The Fall of the Rebel Angels
Luca Giordano·1666
Historical Context
The Fall of the Rebel Angels is among Giordano's most spectacular and cosmically ambitious compositions, depicting the Archangel Michael casting Lucifer and the rebel angels from Heaven in a vortex of tumbling figures that fills the enormous canvas — over four meters tall — with dynamic energy from edge to edge. Painted around 1666, when Giordano was thirty-two years old, the Kunsthistorisches Museum composition demonstrates his already mastered command of multi-figure baroque composition on a scale that required absolute control of spatial organization. The subject had precedents in Rubens (his version is in the Alte Pinakothek, Munich) and in Italian predecessors from Signorelli to Beccafumi, and Giordano's direct engagement with these models is evident in the swirling composition and the muscular violence of the falling bodies. The Kunsthistorisches Museum in Vienna, one of the world's great museums with an exceptional collection of Venetian and Flemish Baroque painting, holds this as one of the most visually overwhelming works in its entire collection.
Technical Analysis
Giordano deploys a vertiginous diagonal composition that plunges from the golden light of Heaven to the infernal darkness below.
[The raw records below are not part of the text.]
(* ===== verification/Regex.v ===== *)
(** * Regular expressions

    The anchored regular expressions of the sources as data, their language as an
    inductive relation, and an executable matcher by derivatives, proved to decide
    the language.  [regexp.MatchString] on an expression of the form [^r$] is
    [re_match r]: without flags [$] matches only at the end of the text. *)

From stdpp Require Import base strings list.
From Stdlib Require Import Ascii.
From S2P Require Import Prelude GoStd.

Local Open Scope string_scope.
#[local] Arguments String.append : simpl nomatch.

Inductive re : Type :=
| Void
| Eps
| Cls (p : ascii -> bool)
| Seq (r s : re)
| Alt (r s : re)
| Star (r : re).

(** [r+] *)
Definition Plus (r : re) : re := Seq r (Star r).

Inductive lang : re -> string -> Prop :=
| lang_eps : lang Eps ""
| lang_cls p c : p c = true -> lang (Cls p) (String c "")
| lang_seq r s x y : lang r x -> lang s y -> lang (Seq r s) (x ++ y)
| lang_alt_l r s x : lang r x -> lang (Alt r s) x
| lang_alt_r r s x : lang s x -> lang (Alt r s) x
| lang_star_nil r : lang (Star r) ""
| lang_star_cons r x y : lang r x -> lang (Star r) y -> lang (Star r) (x ++ y).

Lemma lang_seq_inv r s w : lang (Seq r s) w -> exists x y, w = x ++ y /\ lang r x /\ lang s y.
Proof. inversion 1; subst. eauto. Qed.

Lemma lang_cls_inv p w : lang (Cls p) w -> exists c, w = String c "" /\ p c = true.
Proof. inversion 1; subst. eauto. Qed.

Fixpoint nullable (r : re) : bool :=
  match r with
  | Void | Cls _ => false
  | Eps | Star _ => true
  | Seq r s => nullable r && nullable s
  | Alt r s => nullable r || nullable s
  end.

(** The derivative of [r] by a character. *)
Fixpoint deriv (c : ascii) (r : re) : re :=
  match r with
  | Void | Eps => Void
  | Cls p => if p c then Eps else Void
  | Seq r s => if nullable r then Alt (Seq (deriv c r) s) (deriv c s) else Seq (deriv c r) s
  | Alt r s => Alt (deriv c r) (deriv c s)
  | Star r => Seq (deriv c r) (Star r)
  end.

Fixpoint re_match (r : re) (s : string) : bool :=
  match s with
  | "" => nullable r
  | String c s' => re_match (deriv c r) s'
  end.

Lemma nullable_spec r : nullable r = true <-> lang r "".
Proof.
  split.
  - induction r as [| |p|r IHr s IHs|r IHr s IHs|r IHr]; simpl; try done; intros Hn.
    + constructor.
    + apply andb_true_iff in Hn as [Hr Hs]. apply (lang_seq r s "" ""); auto.
    + apply orb_true_iff in Hn as [Hr|Hs]; [by apply lang_alt_l, IHr|by apply lang_alt_r, IHs].
    + constructor.
  - intros Hl. remember "" as e eqn:He. induction Hl; simpl; subst; try done.
    + destruct x; [|done]. destruct y; [|done]. by rewrite IHHl1, IHHl2.
    + by rewrite IHHl.
    + rewrite IHHl by done. by destruct (nullable r).
Qed.

Lemma deriv_sound c r s : lang (deriv c r) s -> lang r (String c s).
Proof.
  revert s. induction r as [| |p|r IHr t IHt|r IHr t IHt|r IHr]; simpl; intros s Hl.
  - inversion Hl.
  - inversion Hl.
  - destruct (p c) eqn:Hp; inversion Hl; subst. by constructor.
  - assert (Hseq : lang (Seq (deriv c r) t) s -> lang (Seq r t) (String c s)).
    { intros (x & y & -> & Hx & Hy)%lang_seq_inv.
      apply (lang_seq r t (String c x) y); [by apply IHr|done]. }
    destruct (nullable r) eqn:Hn; [|by apply Hseq].
    inversion Hl; subst; [by apply Hseq|].
    apply (lang_seq r t "" (String c s)); [by apply nullable_spec|by apply IHt].
  - inversion Hl; subst; [by apply lang_alt_l, IHr|by apply lang_alt_r, IHt].
  - apply lang_seq_inv in Hl as (x & y & -> & Hx & Hy).
    apply (lang_star_cons r (String c x) y); [by apply IHr|done].
Qed.

Lemma deriv_complete c r s : lang r (String c s) -> lang (deriv c r) s.
Proof.
  intros Hl. remember (String c s) as w eqn:Hw. revert s Hw.
  induction Hl as [|p d Hp|r t x y Hx IHx Hy IHy|r t x Hx IHx|r t x Hx IHx|r|r x y Hx IHx Hy IHy];
    simpl; intros s Hw; try discriminate Hw.
  - injection Hw as -> <-. rewrite Hp. constructor.
  - destruct x as [|d x]; simpl in Hw.
    + rewrite (proj2 (nullable_spec r)) by done. apply lang_alt_r. by apply IHy.
    + injection Hw as -> <-. destruct (nullable r); [apply lang_alt_l|];
        (apply lang_seq; [by apply IHx|done]).
  - by apply lang_alt_l, IHx.
  - by apply lang_alt_r, IHx.
  - destruct x as [|d x]; simpl in Hw; [by apply IHy|].
    injection Hw as -> <-. apply lang_seq; [by apply IHx|done].
Qed.

(** The matcher decides the language. *)
Lemma re_match_spec r s : re_match r s = true <-> lang r s.
Proof.
  revert r. induction s as [|c s IH]; intros r; simpl; [apply nullable_spec|].
  rewrite IH. split; [apply deriv_sound|apply deriv_complete].
Qed.

#[export] Instance lang_dec r s : Decision (lang r s).
Proof.
  destruct (re_match r s) eqn:E; [left; by apply re_match_spec|right].
  intros H%re_match_spec. congruence.
Defined.

(** ** Words of one class joined by a separator *)

Definition words_re (first rest : ascii -> bool) (sep : ascii) : re :=
  Seq (Seq (Cls first) (Star (Cls rest)))
      (Star (Seq (Cls (Ascii.eqb sep)) (Seq (Cls first) (Star (Cls rest))))).

(** A word: a first character, then any number of further ones. *)
Definition is_word (first rest : ascii -> bool) (s : string) : bool :=
  match s with "" => false | String c s' => first c && all_chars rest s' end.

Lemma star_cls p s : lang (Star (Cls p)) s <-> all_chars p s = true.
Proof.
  split.
  - intros H. remember (Star (Cls p)) as r eqn:Hr. induction H as [| | | | | |r x y Hx _ Hy IH]; try done.
    injection Hr as ->. apply lang_cls_inv in Hx as (c & -> & Hp). simpl. by rewrite Hp, IH.
  - induction s as [|c s IH]; intros Hs; [constructor|]. simpl in Hs.
    apply andb_true_iff in Hs as [Hc Hs].
    apply (lang_star_cons (Cls p) (String c "") s); [by constructor|by apply IH].
Qed.

Lemma word_lang first rest s :
  lang (Seq (Cls first) (Star (Cls rest))) s <-> is_word first rest s = true.
Proof.
  split.
  - intros (x & y & -> & (c & -> & Hc)%lang_cls_inv & Hy)%lang_seq_inv.
    simpl. rewrite Hc. simpl. by apply star_cls.
  - destruct s as [|c s]; [done|]. simpl. intros [Hc Hs]%andb_true_iff.
    apply (lang_seq _ _ (String c "") s); [by constructor|by apply star_cls].
Qed.

Section Words.
Context (first rest : ascii -> bool) (sep : ascii).
Hypothesis Hfirst : first sep = false.
Hypothesis Hrest : rest sep = false.

Lemma all_chars_free s : all_chars rest s = true -> no_char sep s = true.
Proof.
  induction s as [|c s IH]; [done|]. simpl. intros [Hc Hs]%andb_true_iff.
  rewrite no_char_cons, IH by done. destruct (Ascii.eqb_spec sep c); [congruence|done].
Qed.

Lemma word_free s : is_word first rest s = true -> no_char sep s = true.
Proof.
  destruct s as [|c s]; [done|]. simpl. intros [Hc Hs]%andb_true_iff.
  rewrite no_char_cons, all_chars_free by done. destruct (Ascii.eqb_spec sep c); [congruence|done].
Qed.

(** The expression describes the strings whose pieces between separators are words. *)
Lemma words_re_spec s :
  re_match (words_re first rest sep) s = true <->
  Forall (fun w => is_word first rest w = true) (Split sep s).
Proof.
  rewrite re_match_spec. unfold words_re. set (word := Seq (Cls first) (Star (Cls rest))). split.
  - intros (x & y & -> & Hx%word_lang & Hy)%lang_seq_inv.
    revert x Hx. remember (Star (Seq (Cls (Ascii.eqb sep)) word)) as r eqn:Hr. induction Hy as [| | | | |r0|r0 u v Hu _ Hv IH]; try done; intros x Hx.
    + rewrite append_empty_r, Split_none by (by apply word_free). by constructor.
    + injection Hr as ->. apply lang_seq_inv in Hu as (a & w & -> & (c & -> & Hc)%lang_cls_inv & Hw%word_lang).
      apply Ascii.eqb_eq in Hc as <-.
      change ((String sep "" ++ w) ++ v) with (String sep (w ++ v)).
      rewrite Split_app by (by apply word_free). constructor; [done|]. by apply IH.
  - intros H. rewrite <- (Split_Join sep s). revert H. pose proof (Split_nonempty sep s) as Hne.
    destruct (Split sep s) as [|x l]; [done|]. clear Hne s. intros [Hx Hl]%Forall_cons.
    assert (Hlist : forall x, is_word first rest x = true ->
      exists t, Join (x :: l) (String sep "") = x ++ t /\ lang (Star (Seq (Cls (Ascii.eqb sep)) word)) t).
    { clear x Hx. induction Hl as [|y l Hy Hl IH]; intros x Hx.
      - exists "". split; [by rewrite append_empty_r|constructor].
      - destruct (IH y Hy) as (t & E & Ht). exists (String sep (y ++ t)). split.
        + rewrite Join_cons by done. by rewrite E.
        + apply (lang_star_cons (Seq (Cls (Ascii.eqb sep)) word) (String sep y) t); [|done].
          apply (lang_seq (Cls (Ascii.eqb sep)) word (String sep "") y); [|by apply word_lang].
          constructor. apply Ascii.eqb_refl. }
    destruct (Hlist x Hx) as (t & -> & Ht). apply lang_seq; [by apply word_lang|done].
Qed.
End Words.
The muscular, foreshortened figures of the falling angels are rendered with bravura brushwork and a chromatic range spanning celestial golds and blues to hellish reds and blacks, demonstrating the virtuosic speed that earned him the nickname "Luca fa presto."
Look Closer
- ◆Notice the vertiginous diagonal composition plunging from golden heavenly light to infernal darkness — Giordano creates a dramatic visual fall that enacts the rebels' expulsion physically.
- ◆Look at the muscular, foreshortened bodies of the falling angels: the extreme foreshortening required for these downward-plunging figures demonstrates Giordano's mastery of difficult anatomical poses.
- ◆Find Michael's triumphant figure in the upper zone — the archangel's luminous form against the golden light of heaven contrasts absolutely with the darkening, contorted rebels below.
- ◆Observe the monumental scale: at over 4 meters tall, this canvas required Giordano to command a massive composition without losing control of its many figures — testament to the organizational skill behind his apparent spontaneity.